One approach could be to place a moratorium on new training programs and alter some current programs so that instead of three clinical years followed by private practice (the most common scenario, despite almost every applicant having had a three to six month rotation in a "name brand" lab), applicants with a research orientation should enter six year programs, with the first residency year a standard clinical year, while years two through five are spent obtaining a PhD or doing post doctoral work as appropriate, with a small but meaningful clinical continuity commitment. The sixth and last year would be a combined research -chief resident year, where administrative and teaching skills can be honed and plans for the future (hopefully in academia) will be made.

Applicants with a clinical orientation and analytic minds would also spend six years, but for them years two through five would be spent obtaining some combination of MBA, management and/or public health training, culminating in skills and credentials that will enable them to become leaders in both dermatology and medicine. The sixth year would be a chief resident year with institutional teaching responsibility aimed at sharing their business and public health knowledge.

Pure clinical applicants would also do a six year stint, with years four through six spent in subspecialty training in pediatric dermatology, dermatologic surgery, dermatopathology, pigmented lesions, connective diseases, immunodermatology or other specialities as they arise.

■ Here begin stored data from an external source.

(** * time-track: the commit-log ingestion pipeline

    A shallow embedding of the parsing-and-normalisation core of the
    time-track repository, followed by the properties of the specification
    stated against it.  The sources are
    - the coordinator, src/unnamed/part_000: the version of the commit
      parser that keeps per-tag metadata and a watermark (the file
      src/scripts/parse-commits.js is an earlier version without them);
      line numbers in the comments below are those of part_000;
    - the date helpers, src/scripts/lib/date.js;
    - the tag index, src/unnamed/part_001 (required as ./lib/tags);
    - the classifier fallback, the second document of src/unnamed/part_002
      (required as ./normalize-tags);
    - the period test of the report builder, the first document of
      src/unnamed/part_002.

    Conventions of the embedding.
    - JavaScript strings are Rocq [string]s; the embedding covers the ASCII
      fragment: white space is the ASCII white space, letters and digits are
      the ASCII ones, and [toLowerCase] acts on [A-Z].
    - JavaScript objects and [Map]s that the code uses as dictionaries are
      [gmap]s (own properties only; inherited members of [Object.prototype]
      are outside the model).
    - JavaScript numbers are exact rationals; the one place where the
      double-precision range matters ([Number.isFinite]) is written out.
    - Files are whole documents that are read, changed in memory and written
      back; the file system is a record of such documents. *)

From Stdlib Require Import ZArith QArith Ascii String List Lia.
From Stdlib Require Import DecimalString DecimalNat DecimalFacts DecimalZ.
From stdpp Require Import gmap strings list fin_maps.

Local Open Scope Z_scope.
#[local] Set Warnings "-register-all".

(** ** Characters and strings *)

Module Str.

Definition isSpace (c : ascii) : bool := Ascii.is_space c.

Definition isDigit (c : ascii) : bool :=
  let n := nat_of_ascii c in (48 <=? n)%nat && (n <=? 57)%nat.

Definition isUpper (c : ascii) : bool :=
  let n := nat_of_ascii c in (65 <=? n)%nat && (n <=? 90)%nat.

Definition isLower (c : ascii) : bool :=
  let n := nat_of_ascii c in (97 <=? n)%nat && (n <=? 122)%nat.

Definition lowerChar (c : ascii) : ascii :=
  if isUpper c then ascii_of_nat (nat_of_ascii c + 32) else c.

(** [String.prototype.toLowerCase]. *)
Fixpoint toLowerCase (s : string) : string :=
  match s with
  | EmptyString => EmptyString
  | String c s' => String (lowerChar c) (toLowerCase s')
  end.

Fixpoint dropWhile (p : ascii -> bool) (s : string) : string :=
  match s with
  | EmptyString => EmptyString
  | String c s' => if p c then dropWhile p s' else s
  end.

Fixpoint takeWhile (p : ascii -> bool) (s : string) : string :=
  match s with
  | EmptyString => EmptyString
  | String c s' => if p c then String c (takeWhile p s') else EmptyString
  end.

Definition trimStart (s : string) : string := dropWhile isSpace s.

Definition trimEnd (s : string) : string :=
  String.rev (dropWhile isSpace (String.rev s)).

(** [String.prototype.trim]. *)
Definition trim (s : string) : string := trimEnd (trimStart s).

Definition isEmpty (s : string) : bool :=
  match s with EmptyString => true | _ => false end.

(** [s.startsWith(p)]. *)
Definition startsWith (p s : string) : bool := String.prefix p s.

(** [s.slice(n)] for a non-negative [n]. *)
Fixpoint slice (n : nat) (s : string) : string :=
  match n, s with
  | O, _ => s
  | S n', String _ s' => slice n' s'
  | S _, EmptyString => EmptyString
  end.

(** [s.split(sep)] for a one-character separator: the pieces between the
    separators, empty pieces kept; the result is never empty. *)
Fixpoint splitGo (sep : ascii) (cur : string) (s : string) : list string :=
  match s with
  | EmptyString => [String.rev cur]
  | String c s' =>
      if Ascii.eqb c sep then String.rev cur :: splitGo sep EmptyString s'
      else splitGo sep (String c cur) s'
  end.

Definition split (sep : ascii) (s : string) : list string :=
  splitGo sep EmptyString s.

(** [parts.join(sep)]. *)
Fixpoint join (sep : string) (parts : list string) : string :=
  match parts with
  | [] => EmptyString
  | [p] => p
  | p :: rest => p +:+ sep +:+ join sep rest
  end.

(** [s.split(/\s+/).filter(Boolean)]: the maximal runs of characters that
    are not white space. *)
Fixpoint tokensGo (cur : option string) (s : string) : list string :=
  match s with
  | EmptyString =>
      match cur with Some w => [String.rev w] | None => [] end
  | String c s' =>
      if isSpace c then
        match cur with
        | Some w => String.rev w :: tokensGo None s'
        | None => tokensGo None s'
        end
      else
        tokensGo (Some (String c (match cur with Some w => w | None => EmptyString end))) s'
  end.

Definition tokens (s : string) : list string := tokensGo None s.

End Str.

(** ** The line grammar parser ([parseTimeLine], part_000) *)

Record ParsedLine := mkParsedLine {
  dateToken : string;
  durationToken : string;
  rawTags : list string;
  tagMeta : gmap string (list string);
  note : string
}.

(** What [parseTimeLine] returns: [null], the object [{ error }], or the
    parsed line. *)
Inductive ParseResult :=
| NotTimeLine
| LineError (msg : string)
| Parsed (p : ParsedLine).

(** The local variables of the token loop. *)
Record ScanState := mkScan {
  sRawTags : list string;
  sTagMeta : gmap string (list string);
  sNoteParts : list string;
  sCurrentTag : option string
}.

Definition scanInit : ScanState := mkScan [] ∅ [] None.

(** [if (!tagMeta[k]) tagMeta[k] = []; tagMeta[k].push(v)]. *)
Definition pushMeta (k v : string) (m : gmap string (list string))
  : gmap string (list string) :=
  <[k := default [] (m !! k) ++ [v]]> m.

(** One iteration of [for (const token of rest)]. *)
Definition scanToken (st : ScanState) (token : string) : ScanState :=
  if Str.startsWith "#" token then
    let tagToken := Str.slice 1 token in
    match Str.split ":" tagToken with
    | [] => st
    | tagNameRaw :: metaParts =>
        let tagName := Str.trim tagNameRaw in
        if Str.isEmpty tagName then
          mkScan (sRawTags st) (sTagMeta st) (sNoteParts st) None
        else
          let meta :=
            match metaParts with
            | [] => sTagMeta st
            | _ :: _ =>
                let metaValue := Str.trim (Str.join ":" metaParts) in
                if Str.isEmpty metaValue then sTagMeta st
                else pushMeta tagName metaValue (sTagMeta st)
            end in
          mkScan (sRawTags st ++ [tagName]) meta (sNoteParts st) (Some tagName)
    end
  else
    match sCurrentTag st with
    | Some cur =>
        mkScan (sRawTags st) (pushMeta cur token (sTagMeta st))
               (sNoteParts st) (sCurrentTag st)
    | None =>
        mkScan (sRawTags st) (sTagMeta st) (sNoteParts st ++ [token])
               (sCurrentTag st)
    end.

Definition scanTokens (rest : list string) (st : ScanState) : ScanState :=
  fold_left scanToken rest st.


(** [/^time:\s*/i] against an already trimmed line: the remainder after the
    marker and the white space that follows it, when the marker is there. *)
Definition stripTimeMarker (trimmed : string) : option string :=
  if Str.startsWith "time:" (Str.toLowerCase (String.substring 0 5 trimmed))
  then Some (Str.dropWhile Str.isSpace (Str.slice 5 trimmed))
  else None.

Definition parseTimeLine (line : string) : ParseResult :=
  let trimmed := Str.trim line in
  match stripTimeMarker trimmed with
  | None => NotTimeLine
  | Some body =>
      match Str.tokens body with
      | dateTokenRaw :: durationTok :: rest =>
          let st := scanTokens rest scanInit in
          Parsed (mkParsedLine (Str.toLowerCase dateTokenRaw) durationTok
                               (sRawTags st) (sTagMeta st)
                               (Str.join " " (sNoteParts st)))
      | _ => LineError "missing date or duration"
      end
  end.


(** ** Numbers

    A JavaScript number is modelled by the rational it denotes, kept in
    lowest terms so that Leibniz equality is numeric equality.  Rounding to
    double precision is not modelled; overflow to [Infinity] is: a decimal
    literal denotes a finite double exactly when it lies below
    [2^1024 - 2^970], the midpoint between the largest double and [2^1024]. *)

Module Num.

(** [Number(digits)] for a string of decimal digits. *)
Definition digitsValue (s : string) : Z :=
  match NilEmpty.uint_of_string s with
  | Some u => Z.of_uint u
  | None => 0
  end.

(** [String(n)] for an integer [n]. *)
Definition toString (n : Z) : string :=
  NilZero.string_of_int (Z.to_int n).

(** [Number(text)] for a text of the shape [\d+] or [\d+\.\d+], given as its
    integer digits and its optional fraction digits. *)
Definition decimalValue (intPart : string) (frac : option string) : Q :=
  match frac with
  | None => Qred (inject_Z (digitsValue intPart))
  | Some f =>
      Qred (inject_Z (digitsValue intPart)
            + Qmake (digitsValue f) (Pos.pow 10 (Pos.of_nat (String.length f))))
  end.

Definition overflowThreshold : Q := inject_Z (2 ^ 1024 - 2 ^ 970).

(** [Number.isFinite(value)] for the value of a decimal literal. *)
Definition isFinite (v : Q) : bool :=
  negb (Qle_bool overflowThreshold v).

(** [value / 60]. *)
Definition div60 (v : Q) : Q := Qred (v / inject_Z 60).

End Num.

(** ** The duration parser ([parseDuration], part_000) *)

Definition allDigits (s : string) : bool :=
  forallb Str.isDigit (list_ascii_of_string s).

Definition hourUnits : list string := ["h"; "hr"; "hour"; "hours"].
Definition minuteUnits : list string := ["m"; "min"; "mins"; "minute"; "minutes"].

Definition inList (s : string) (l : list string) : bool :=
  existsb (String.eqb s) l.

(** The capture groups of
    [/^(\d+(?:\.\d+)?)(h|hr|hour|hours|m|min|mins|minute|minutes)$/i]:
    the integer digits, the optional fraction digits and the unit as written.
    The digits are taken greedily; no unit begins with a digit or a dot, so
    the expression has at most one way to match. *)
Definition matchDuration (token : string) : option (string * option string * string) :=
  let intPart := Str.takeWhile Str.isDigit token in
  let afterInt := Str.dropWhile Str.isDigit token in
  if Str.isEmpty intPart then None
  else
    let '(frac, unitText) :=
      match afterInt with
      | String "."%char afterDot =>
          let f := Str.takeWhile Str.isDigit afterDot in
          if Str.isEmpty f then (None, afterInt)
          else (Some f, Str.dropWhile Str.isDigit afterDot)
      | _ => (None, afterInt)
      end in
    if inList (Str.toLowerCase unitText) (hourUnits ++ minuteUnits)
    then Some (intPart, frac, unitText)
    else None.

Definition parseDuration (token : string) : option Q :=
  match matchDuration token with
  | None => None
  | Some (intPart, frac, unitText) =>
      let value := Num.decimalValue intPart frac in
      let unit := Str.toLowerCase unitText in
      if negb (Num.isFinite value) then None
      else
        let isHours := inList unit hourUnits in
        if isHours then Some value else Some (Num.div60 value)
  end.



Definition startsNonDigit (s : string) : Prop :=
  match s with EmptyString => True | String c _ => Str.isDigit c = false end.

(** ** Calendar dates (scripts/lib/date.js) *)

Record DateParts := mkDate { year : Z; month : Z; day : Z }.

(** The day arithmetic of ECMAScript's [Date] (ECMA-262, "Time Values and
    Time Range"), on day numbers relative to 1970-01-01. *)
Module JsDate.

Definition msPerDay : Z := 86400000.
Definition maxTime : Z := 8640000000000000.

Definition dayFromYear (y : Z) : Z :=
  365 * (y - 1970) + (y - 1969) / 4 - (y - 1901) / 100 + (y - 1601) / 400.

Definition daysInYear (y : Z) : Z :=
  if negb (y mod 4 =? 0) then 365
  else if negb (y mod 100 =? 0) then 366
  else if negb (y mod 400 =? 0) then 365
  else 366.

Definition inLeapYear (y : Z) : Z :=
  if daysInYear y =? 366 then 1 else 0.

(** [YearFromTime]: the largest [y] with [dayFromYear y <= d], found by
    walking up from a year that is not after it. *)
Fixpoint yearSearch (fuel : nat) (y d : Z) : Z :=
  match fuel with
  | O => y
  | S fuel' =>
      if dayFromYear (y + 1) <=? d then yearSearch fuel' (y + 1) d else y
  end.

These individuals will then have a "special skill" to offer their patients which they otherwise would not have. These last three years could be spent in one or more of these areas.

Lengthening the pipeline may discourage some applicants, but those dedicated to dermatology as a speciality would still take the plunge.

Other solutions may exist and it would benefit the specialty to air them and find one or more that will bring us into the next millennium in a strong position to survive whatever befalls medicine.